Now he was sitting on an operational death rate that he hadn't seen since Ballast. Of the 500 ODSTs that had deployed with him from both Alpha and Bravo companies, he estimated that at least one in every five of them were dead. That wasn't to say anything of the wounded or the missing that had miss-dropped tens of kilometers further south. The devastation didn't rival those losses taken by Delta on Ballast, but it still worried him that this mission had even come close.
For the miss-drops he had managed to get in contact with many of the NCOs among them. They were currently assembling their people to make it easier for exfiltration craft to find and recover them. The numbers of lost who were reportedly found was hopeful but not calming. By comparison, Alpha and Bravo's three sister companies had had a much easier time with Szeged. According to reports from their company commanders, taking the town had inflicted minimal casualties across the board. Were that it had been the same here.
Szeged belonged once again to the UNSC, but he was beginning to sense that Reach was going to be an entirely different affair.
His sobbing eventually finished and all that remained was a simmering pain. He ignored the last bit of tightness in his chest and wiped his face clean. He forced himself back to his feet, slipped on his helmet and walked off as if nothing had happened. He was still colonel after all and there was still work to do.

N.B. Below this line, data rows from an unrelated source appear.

(** ** What is not filtered *)
Lemma nested_input_declared type_name (types : TypeMapping) name r nt : (name, TDNested r nt) ∈ types →
  where_input (type_name +:+ "_" +:+ name) (TDNested r nt) ∈ wi_nested (where_input_new type_name types).
Proof.
  intros Hin. remember (where_input (type_name +:+ "_" +:+ name) (TDNested r nt)) as x eqn:Hx.
  unfold where_input_new. cbn [where_input]. generalize (@nil (string * TypeData)).
  assert (∀ types mapping nested x, x ∈ nested ∨ (∃ name r nt, (name, TDNested r nt) ∈ types ∧ x = where_input (type_name +:+ "_" +:+ name) (TDNested r nt)) →
    x ∈ wi_nested ((fix go types mapping nested := match types with
       | [] => mkWhere (type_name +:+ "WhereInput") mapping nested
       | (name, t) :: types =>
           match t with
           | TDList _ => go types mapping nested
           | TDNested _ nested_types =>
               let input := where_input (type_name +:+ "_" +:+ name) t in
               go types (im_insert name (TDNested (TNamed (wi_type_name input)) nested_types) mapping) (nested ++ [input])
           | TDSimple _ => go types (insert_all (build_field_mapping name t) mapping) nested
           end
       end) types mapping nested)) as Hgo; [|intros m; apply (Hgo types m []); right; by exists name, r, nt].
  clear. induction types as [|[name t] types IH]; intros mapping nested x Hx.
  { destruct Hx as [Hx|(? & ? & ? & Hx & _)]; [done|by apply elem_of_nil in Hx]. }
  destruct t as [r|r nt|t]; cbn zeta; apply IH.
  1, 3: destruct Hx as [Hx|(n & r' & nt' & [[=]|Hx]%elem_of_cons & ->)]; [by left|right; by exists n, r', nt'].
  destruct Hx as [Hx|(n & r' & nt' & [[= -> -> ->]|Hx]%elem_of_cons & ->)].
  - left. apply elem_of_app. by left.
  - left. apply elem_of_app. right. left.
  - right. by exists n, r', nt'.
Qed.
Lemma nested_objects_elem w w' o : w' ∈ wi_nested w → o ∈ input_objects w' → o ∈ input_objects w.
Proof.
  destruct w as [n m ws]. cbn. intros Hw Ho. right. induction ws as [|w ws IH]; [by apply elem_of_nil in Hw|].
  apply elem_of_app. apply elem_of_cons in Hw as [->|Hw]; [by left|right; by apply IH].
Qed.

(** A condition with a comparator on a member of a nested object is declared in the schema,
    so a client may give it, and is then left out: no filter is made of it. *)
Theorem nested_comparator_ignored (type_name : string) (types : TypeMapping) (name : string) (r : TypeRef) (nt : TypeMapping) (f : string)
    (p : Prim) (c : Comparator) (w v input : GValue) (args : ValueMapping) :
  NoDup (types ≫= where_entries type_name).*1 → (name, TDNested r nt) ∈ types →
  NoDup (nt ≫= where_entries (type_name +:+ "_" +:+ name)).*1 → (f, TDSimple (TNamed (prim_name p))) ∈ nt → prim_name p ≠ "bool" →
  f +:+ comparator_ref c ∉ nt.*1 →
  im_get "where" args = Some w → as_object w = Some [(name, input)] → as_object input = Some [(f +:+ comparator_ref c, v)] →
  (∃ object fields, (object, fields) ∈ input_objects (where_input_new type_name types) ∧ f +:+ comparator_ref c ∈ fields.*1) ∧
  parse_where_argument args (wi_mapping (where_input_new type_name types)) = Ok (Some []).
Proof.
  intros Hnd Hin Hnd' Hf Hb Hfree Hw Ho Hi. split.
  - set (nested := where_input (type_name +:+ "_" +:+ name) (TDNested r nt)).
    exists (wi_type_name nested), ((λ '(field, t), (field, type_ref t)) <$> wi_mapping nested). split.
    + eapply nested_objects_elem; [by apply nested_input_declared|]. change (where_input _ _) with nested. destruct nested. left.
    + change (wi_mapping nested) with (wi_mapping (where_input_new (type_name +:+ "_" +:+ name) nt)).
      rewrite where_mapping_entries by done. rewrite <- list_fmap_compose. apply list_elem_of_fmap.
      exists (comparator_field f (TDSimple (TNamed (prim_name p))) c). split; [done|].
      apply list_elem_of_bind. exists (f, TDSimple (TNamed (prim_name p))). split; [|done]. unfold where_entries. cbn [fst snd].
      unfold build_field_mapping. cbn [type_ref]. rewrite !bool_decide_false; [|congruence|intros [= Hp]; by apply (prim_name_not p)].
      right. apply list_elem_of_fmap. exists c. split; [done|]. by destruct c; repeat (left || right).
  - rewrite where_mapping_entries by done. unfold parse_where_argument. rewrite Hw, Ho. cbn [ok_or outcome_bind].
    erewrite parse_single; [|done|apply list_elem_of_bind; exists (name, TDNested r nt); split; [left|done]].
    cbn [parse_where_value]. rewrite Hi. cbn [ok_or outcome_bind]. clear - Hfree.
    induction nt as [|[x t] nt IH]; [done|]. apply not_elem_of_cons in Hfree as [Hx Hfree]. cbn [fst] in Hx. cbn [im_get].
    rewrite (proj2 (String.eqb_neq (f +:+ comparator_ref c) x)) by done. by apply IH.
Qed.
End where_theorems.

(** ** Models are read from the columns of their tables *)
Definition plain_name (x : string) : Prop := x ≠ EmptyString ∧ x ≠ "option" ∧ SqlString.free_of dot x ∧ tuple_part x = x.
(** Schemas without arrays of a fixed size, whose names are plain. *)
Fixpoint readable (t : Ty) : Prop :=
  match t with
  | TyPrimitive _ | TyByteArray _ | TyArray _ => True
  | TyFixedSizeArray _ _ => False
  | TyStruct _ ms => (fix go ms := match ms with [] => True | (x, t, _) :: ms => plain_name x ∧ readable t ∧ go ms end) ms
  | TyEnum _ _ os => (fix go os := match os with [] => True | (x, t) :: os => plain_name x ∧ readable t ∧ go os end) os
  | TyTuple ts => Z.of_nat (length ts) ≤ u64_max ∧ (fix go ts := match ts with [] => True | t :: ts => readable t ∧ go ts end) ts
  end.

Lemma readable_struct n ms : readable (TyStruct n ms) → ∀ x t k, (x, t, k) ∈ ms → plain_name x ∧ readable t.
Proof.
  cbn. induction ms as [|[[x t] k] ms IH]; intros Hr x' t' k' Hin; [by apply elem_of_nil in Hin|].
  destruct Hr as (Hx & Ht & Hms). apply elem_of_cons in Hin as [[= -> -> ->]|Hin]; [done|by eapply IH].
Qed.
Lemma readable_enum n o os : readable (TyEnum n o os) → ∀ x t, (x, t) ∈ os → plain_name x ∧ readable t.
Proof.
  cbn. induction os as [|[x t] os IH]; intros Hr x' t' Hin; [by apply elem_of_nil in Hin|].
  destruct Hr as (Hx & Ht & Hos). apply elem_of_cons in Hin as [[= -> ->]|Hin]; [done|by eapply IH].
Qed.
Lemma readable_tuple ts : readable (TyTuple ts) → Z.of_nat (length ts) ≤ u64_max ∧ ∀ i t, ts !! i = Some t → readable t.
Proof.
  cbn. intros [Hl Hr]. split; [done|]. clear Hl. induction ts as [|t ts IH]; intros i t' Hi; [done|].
  destruct Hr as [Ht Hts], i as [|i]; cbn in Hi; [by injection Hi as <-|by eapply IH].
Qed.

(** The parts of the path of a field, as the types name them. *)
Definition segment (r : string) : Prop := SqlString.free_of dot r ∧ tuple_part r ≠ EmptyString ∧ tuple_part r ≠ "option".
Lemma plain_segment x : plain_name x → segment x.
Proof. intros (Hne & Ho & Hf & Ht). split; [done|]. by rewrite Ht. Qed.
Lemma pretty_nat_Z (i : nat) : pretty i = pretty (Z.of_nat i).
Proof. rewrite Agg.pretty_nonneg by lia. unfold pretty at 1, pretty_nat. f_equal. lia. Qed.
Lemma tuple_part_name (i : nat) : Z.of_nat i ≤ u64_max → tuple_part (tuple_name i) = pretty i.
Proof.
  intros Hi. unfold tuple_part, tuple_name. change ("_" +:+ pretty i) with (String "_"%char (pretty i)). cbn [Ascii.eqb Bool.eqb andb].
  unfold is_usize, u64_max in *. rewrite pretty_nat_Z, Agg.parse_u128_pretty by (unfold u128_max; lia).
  cbn. by rewrite (proj2 (Z.leb_le _ _)).
Qed.
Lemma dec_free s : Agg.dec_only s = true → SqlString.free_of dot s.
Proof.
  induction s as [|c s IH]; [done|]. cbn [Agg.dec_only]. intros [[d Hd]%bool_decide_eq_true Hs]%andb_prop.
  split; [|by apply IH]. intros ->. discriminate Hd.
Qed.
Lemma tuple_segment (i : nat) : Z.of_nat i ≤ u64_max → segment (tuple_name i).
Proof.
  intros Hi. unfold segment. rewrite tuple_part_name, pretty_nat_Z by done. destruct (Agg.pretty_dec (Z.of_nat i)) as [Hd Hne]; [lia|].
  split_and!; [|done|intros Heq; by rewrite Heq in Hd]. unfold tuple_name. rewrite pretty_nat_Z. split; [done|]. by apply dec_free.
Qed.
(** *** The inputs of where arguments *)
Lemma input_objects_elem w o : o ∈ input_objects w ↔
  o = (wi_type_name w, (λ '(field, t), (field, type_ref t)) <$> wi_mapping w) ∨ ∃ w', w' ∈ wi_nested w ∧ o ∈ input_objects w'.
Proof.
  destruct w as [n mapping nested]. cbn [input_objects wi_type_name wi_mapping wi_nested]. rewrite elem_of_cons. apply or_iff_compat_l.
  induction nested as [|w ws IH]; [split; [by intros ?%elem_of_nil|by intros (? & ?%elem_of_nil & _)]|]. rewrite elem_of_app, IH. split.
  - intros [Ho|(w' & Hw & Ho)]; [exists w; split; [left|done]|exists w'; split; [by right|done]].
  - intros (w' & [ -> |Hw]%elem_of_cons & Ho); [by left|right; by exists w'].
Qed.
Definition mapping_known (mapping : TypeMapping) (nested : list WhereInputObject) : Prop :=
  ∀ x t, (x, t) ∈ mapping → base_name (type_ref t) ∈ scalar_types ∨ base_name (type_ref t) ∈ wi_type_name <$> nested.
Definition inputs_closed (w : WhereInputObject) : Prop :=
  ∀ o x r, o ∈ input_objects w → (x, r) ∈ o.2 → base_name r ∈ scalar_types ∨ base_name r ∈ (input_objects w).*1.
Lemma inputs_closed_intro n mapping nested : mapping_known mapping nested → (∀ w, w ∈ nested → inputs_closed w) → inputs_closed (mkWhere n mapping nested).
Proof.
  intros Hm Hn o x r. rewrite input_objects_elem. cbn [wi_type_name wi_mapping wi_nested]. intros [ -> |(w & Hw & Ho)] Hx.
  - cbn in Hx. apply list_elem_of_fmap in Hx as ([f t] & [= -> ->] & Hin). destruct (Hm _ _ Hin) as [?|Hname]; [by left|]. right.
    apply list_elem_of_fmap in Hname as (w & -> & Hw). apply list_elem_of_fmap. exists (wi_type_name w, (λ '(field, t), (field, type_ref t)) <$> wi_mapping w).
    split; [done|]. apply input_objects_elem. right. exists w. split; [done|]. apply input_objects_elem. by left.
  - destruct (Hn w Hw _ _ _ Ho Hx) as [?|Hname]; [by left|]. right. apply list_elem_of_fmap in Hname as (o' & -> & Ho').
    apply list_elem_of_fmap. exists o'. split; [done|]. apply input_objects_elem. right. by exists w.
Qed.
Lemma field_mapping_known name r x t : base_name r ∈ scalar_types → (x, t) ∈ build_field_mapping name (TDSimple r) → base_name (type_ref t) ∈ scalar_types.
Proof.
  intros Hr. unfold build_field_mapping. case_match; [by intros [[= -> ->]|?%elem_of_nil]%elem_of_cons|].
  intros [[= -> ->]|(c & [= -> ->] & _)%list_elem_of_fmap]%elem_of_cons; [done|]. by destruct c.
Qed.
Lemma insert_all_elem {V} (entries m : list (string * V)) e : e ∈ insert_all entries m → e ∈ entries ∨ e ∈ m.
Proof.
  revert m. induction entries as [|[k v] entries IH]; intros m He; [by right|]. destruct (IH _ He) as [?|He']; [left; by right|].
  destruct (im_insert_elem _ _ _ _ He') as [->|?]; [left; by left|by right].
Qed.
Lemma where_input_name type_name t : wi_type_name (where_input type_name t) = type_name +:+ "WhereInput".
Proof.
  destruct t as [|r types|]; [done| |done]. cbn [where_input].
  match goal with |- wi_type_name (?g types [] []) = _ => assert (∀ mapping nested, wi_type_name (g types mapping nested) = type_name +:+ "WhereInput") as Hgo end;
    [|apply Hgo]. induction types as [|[x [r'|r' ts|t]] types IH]; intros mapping nested; [done|apply IH..].
Qed.
Lemma where_input_closed t : ∀ type_name, known t → inputs_closed (where_input type_name t).
Proof.
  induction t as [r|r types IH|t _] using TypeData_ind'; intros type_name Hk;
    [apply inputs_closed_intro; [by intros ? ? ?%elem_of_nil|by intros ? ?%elem_of_nil]| |
     apply inputs_closed_intro; [by intros ? ? ?%elem_of_nil|by intros ? ?%elem_of_nil]].
  apply known_nested in Hk as [_ Hk]. cbn [where_input].
  match goal with |- inputs_closed (?g types [] []) => assert (∀ mapping nested, mapping_known mapping nested →
    (∀ w, w ∈ nested → inputs_closed w) → inputs_closed (g types mapping nested)) as Hgo end;
    [|apply Hgo; [by intros ? ? ?%elem_of_nil|by intros ? ?%elem_of_nil]].
  induction types as [|[x t] types IHts]; intros mapping nested Hm Hn; [by apply inputs_closed_intro|].
  apply Forall_cons in IH as [IHt IH]. assert (known t) as Hkt by (apply (Hk x); left).
  specialize (IHts IH (λ x' t' Hin, Hk x' t' (list_elem_of_further _ _ _ Hin))). destruct t as [r'|r' types'|t'].
  - apply IHts; [|done]. intros x' t' [Hin|Hin]%insert_all_elem; [left; by eapply field_mapping_known|by eapply Hm].
  - apply IHts.
    + intros x' t' [[= -> ->]|Hin]%im_insert_elem; [right; rewrite fmap_app; apply elem_of_app; right; by left|].
      destruct (Hm _ _ Hin) as [?|?]; [by left|right]. rewrite fmap_app. apply elem_of_app. by left.
    + intros w [Hw| ->%list_elem_of_singleton]%elem_of_app; [by apply Hn|]. by apply IHt.
  - by apply IHts.
Qed.
(* ===== verification/Engine.v ===== *)
(** * The indexing engine ([crates/indexer/engine/src]: engine.rs, lib.rs, error.rs)

    The engine fetches a batch, sorts its events into tasks, runs the tasks,
    applies the balance differences, writes the cursors, and commits; when
    processing fails it rolls back, resets the cache to what is committed, drops
    the tasks, keeps the fetched batch and tries again after a delay.

    The engine talks to the storage through [IndexerStorage]; the cache is the
    in-memory one. Processors are functions on the shared [World]. The handlers
    of a level run concurrently: in [tasks_world] each takes effect when it
    finishes, in any order the task network allows. A handler that panics leaves
    the others of its level running in the background: runs with such a panic
    are not described by [process]. Controller synchronisation runs in the
    background: it is an arbitrary relation that may take steps between the turns
    of the loop, around the processing of a batch and between the handlers.
    Polling and the delays are not timed; the delays are kept. *)

From S2P Require Import Prelude Math Proto PetGraph AcyclicDigraphMap TaskNetwork.
From S2P Require Import EventProcessor TaskManager Cache SqlString Database Executor World Fetcher Storage.
Import Cache.
Local Open Scope Z_scope.
Local Open Scope torii_scope.

Module Engine.

Record EngineConfig : Type := mkEngineConfig {
  fetcher_config : Fetcher.FetcherConfig;
  max_concurrent_tasks : nat;
  raw_events : bool;
  event_processor_config : EventProcessorConfig
}.

Section data.
Context `{StarknetTypes} `{!IndexMap} `{DojoTypes} {DM : DashMap}.
Context `{!LinkedHashMap EventKey} `{!DiGraphOps Tm.TaskData}.
Context (S PE : Type).

Inductive ProcessError : Type :=
| ProcessorsError (e : PE)
| TasksError (e : Tm.tm_error PE)
| ProcessStorage (e : StorageError).

Inductive EngineError : Type :=
| FetcherError (e : Fetcher.Error)
| CacheError (e : Cache.Error)
| EngineStorage (e : StorageError).

(** [calls] counts the calls of the node. *)
Record Engine : Type := mkEngine {
  world : World S;
  task_manager : Tm.TaskManager (World S) PE TransactionContent;
  cached_fetch : option (Fetcher.FetchResult * gmap Felt ContractType);
  calls : nat
}.
End data.
Arguments ProcessorsError {PE}.
Arguments TasksError {PE}.
Arguments ProcessStorage {PE}.
Arguments mkEngine {_ _ _ _ _ _ S PE}.
Arguments world {_ _ _ _ _ _ S PE}.
Arguments task_manager {_ _ _ _ _ _ S PE}.
Arguments cached_fetch {_ _ _ _ _ _ S PE}.
Arguments calls {_ _ _ _ _ _ S PE}.

Section operations.
Context `{StarknetTypes} `{!IndexMap} `{!Node} `{DojoTypes} {DM : DashMap} {U : U256Ops}.
Context `{!LinkedHashMap EventKey} `{!DiGraphOps Tm.TaskData} {HO : HashOrder}.
Context {S PE : Type} `{!IndexerStorage S}.
#[local] Abbreviation world_t := (World S).
#[local] Abbreviation engine := (Engine S PE).
Context (config : EngineConfig) (processors : Processors (World S) PE TransactionContent).
(** [selector!(..)] of the five names in [DOJO_RELATED_EVENTS] *)
Context (dojo_related_events : gset Felt).
#[local] Abbreviation run A := (st engine (ProcessError PE) A).

Definition set_world (w : world_t) (e : engine) : engine :=
  mkEngine w (task_manager e) (cached_fetch e) (calls e).
Definition set_task_manager m (e : engine) : engine := mkEngine (world e) m (cached_fetch e) (calls e).
Definition set_cached_fetch c (e : engine) : engine := mkEngine (world e) (task_manager e) c (calls e).
Definition set_calls n (e : engine) : engine := mkEngine (world e) (task_manager e) (cached_fetch e) n.

Definition new (w : world_t) : engine :=
  mkEngine w (Tm.new processors (max_concurrent_tasks config) (event_processor_config config)) None 0.
(** ** Witnesses

    One ERC20 contract at address 9, known to the storage, with a transfer of five
    from 1 to 2 in block 2 and an event no processor has in block 3. *)
Section witnesses.
(** Values as strings of bits, for structures. *)
Fixpoint bits_of (p : positive) : string :=
  match p with
  | xH => EmptyString
  | xO p => String (Ascii.ascii_of_nat 48) (bits_of p)
  | xI p => String (Ascii.ascii_of_nat 49) (bits_of p)
  end.
Fixpoint of_bits (s : string) : positive :=
  match s with
  | EmptyString => xH
  | String c s => if Ascii.eqb c (Ascii.ascii_of_nat 48) then xO (of_bits s) else xI (of_bits s)
  end.
Lemma of_bits_of p : of_bits (bits_of p) = p.
Proof. induction p; simpl; congruence. Qed.
#[local] Existing Instances Ex.ok_env.
#[local] Abbreviation packed := (string * list (string * string * bool))%type.
Definition demo_pack (n : string) (ms : list Member) : string :=
  bits_of (encode ((n, (λ m, (member_name m, member_ty m : string, member_key m)) <$> ms) : packed)).
Definition demo_member (x : string * string * bool) : Member := mkMember x.1.1 (x.1.2 : @Ty (@env_dojo Ex.ok_env)) x.2.
Definition demo_unpack (s : string) : option (string * list Member) :=
  match countable.decode (of_bits s) : option packed with
  | Some (n, ms) => Some (n, demo_member <$> ms)
  | None => None
  end.
Lemma demo_unpack_pack n ms : demo_unpack (demo_pack n ms) = Some (n, ms).
Proof.
  unfold demo_unpack, demo_pack. rewrite of_bits_of, decode_encode. do 2 f_equal.
  rewrite <- list_fmap_compose. induction ms as [|[] ms IH]; [done|]. simpl. by f_equal.
Qed.
Definition demo_selector (name : string) : option Felt := Some (Zpos (encode name)).
#[local] Instance demo_schema : @DojoSchema (@env_dojo Ex.ok_env) Erc.words_serde := {|
  world_event _ := None;
  Struct := demo_pack;
  as_struct := demo_unpack;
  as_struct_Struct := demo_unpack_pack;
  WorldProcessors.ty_name _ := "";
  ty_deserialize _ _ t := Some t;
  ty_diff _ _ := None;
  get_selector_from_name := demo_selector;
  compute_selector_from_names _ _ := 77;
  poseidon_hash_many _ := 0;
  Uri := string;
  Ipfs s := s;
  uri_cid _ := None;
  icon_uri _ := None;
  cover_uri _ := None;
  metadata_from_json _ := Panic;
  base64_encode _ := "";
  datetime_from_timestamp n := Some n
|}.
#[local] Instance demo_reader : @WorldEnv (@env_dojo Ex.ok_env) := {|
  read_schema _ _ := Err OtherModelError;
  read_use_legacy_storage _ _ := Err ReaderEntrypointNotFound;
  read_layout _ _ := Err OtherModelError;
  read_unpacked_size _ _ := Ok 1;
  read_packed_size _ _ := Ok 1;
  lookup_post _ _ := None
|}.
#[local] Existing Instances Erc.words_serde Erc.silent_env in_order zero_hasher StoreTx.demo_serde StoreTx.demo_env
  ModelTable.demo_prims ModelTable.demo_text Writes.demo_write_env Fetcher.demo_types Writes.demo_text
  Fetcher.list_index_map gmap_dashmap Math.u256_checked canonical_order.
#[local] Instance demo_lhm : LinkedHashMap EventKey := list_lhm EventKey.
#[local] Instance demo_view : TxView Fetcher.TransactionContent := {| tx_view t := InvokeV3 1 [t] [] 0 |}.
#[local] Instance demo_storage : ProcessorStorage Storage.Sql := Writes.sql_processor_storage Writes.demo_config.
Definition demo_procs : option (Processors (World Storage.Sql) ProcessorError TransactionContent) := default_processors.
Lemma demo_selectors : selectors_ok (S := Storage.Sql).
Proof.
  split.
  - intros ct. apply Forall_true. intros p. eexists. reflexivity.
  - intros ct p p' _ _ [= Heq]. by apply (inj encode) in Heq.
Qed.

He left the cliff and started back down the mountain, moving through the trees with steps that never betrayed the emotions raging behind his visor. He purposed to leave it so. What his troopers needed now was strength and direction and he had no intention of giving them any less than what they needed.
He was 100-meters from the plateau when a trio of ODSTs came within sight, one of them armed with a back-mounted radio. They were hurrying up the mountainside. The way they sprinted up the incline made him think something was chasing after them and a hand instinctually fell to his pistol. Upon spotting him they immediately picked up the pace. The three didn't stop until they were right in front of him, pausing only to catch their breath.
"What is it, troopers?" Garrison asked.
"We...came to find you, sir." One of them said. "You were out of radio range, so our CO sent us up here to look for you."
The radioman stepped forward and saluted. What lay behind his depolarized visor struck the colonel right away: a look of pure terror.
"News just came in from the main assault at Szurdok Ridge, sir." He said exasperatedly. "It's bad, real bad."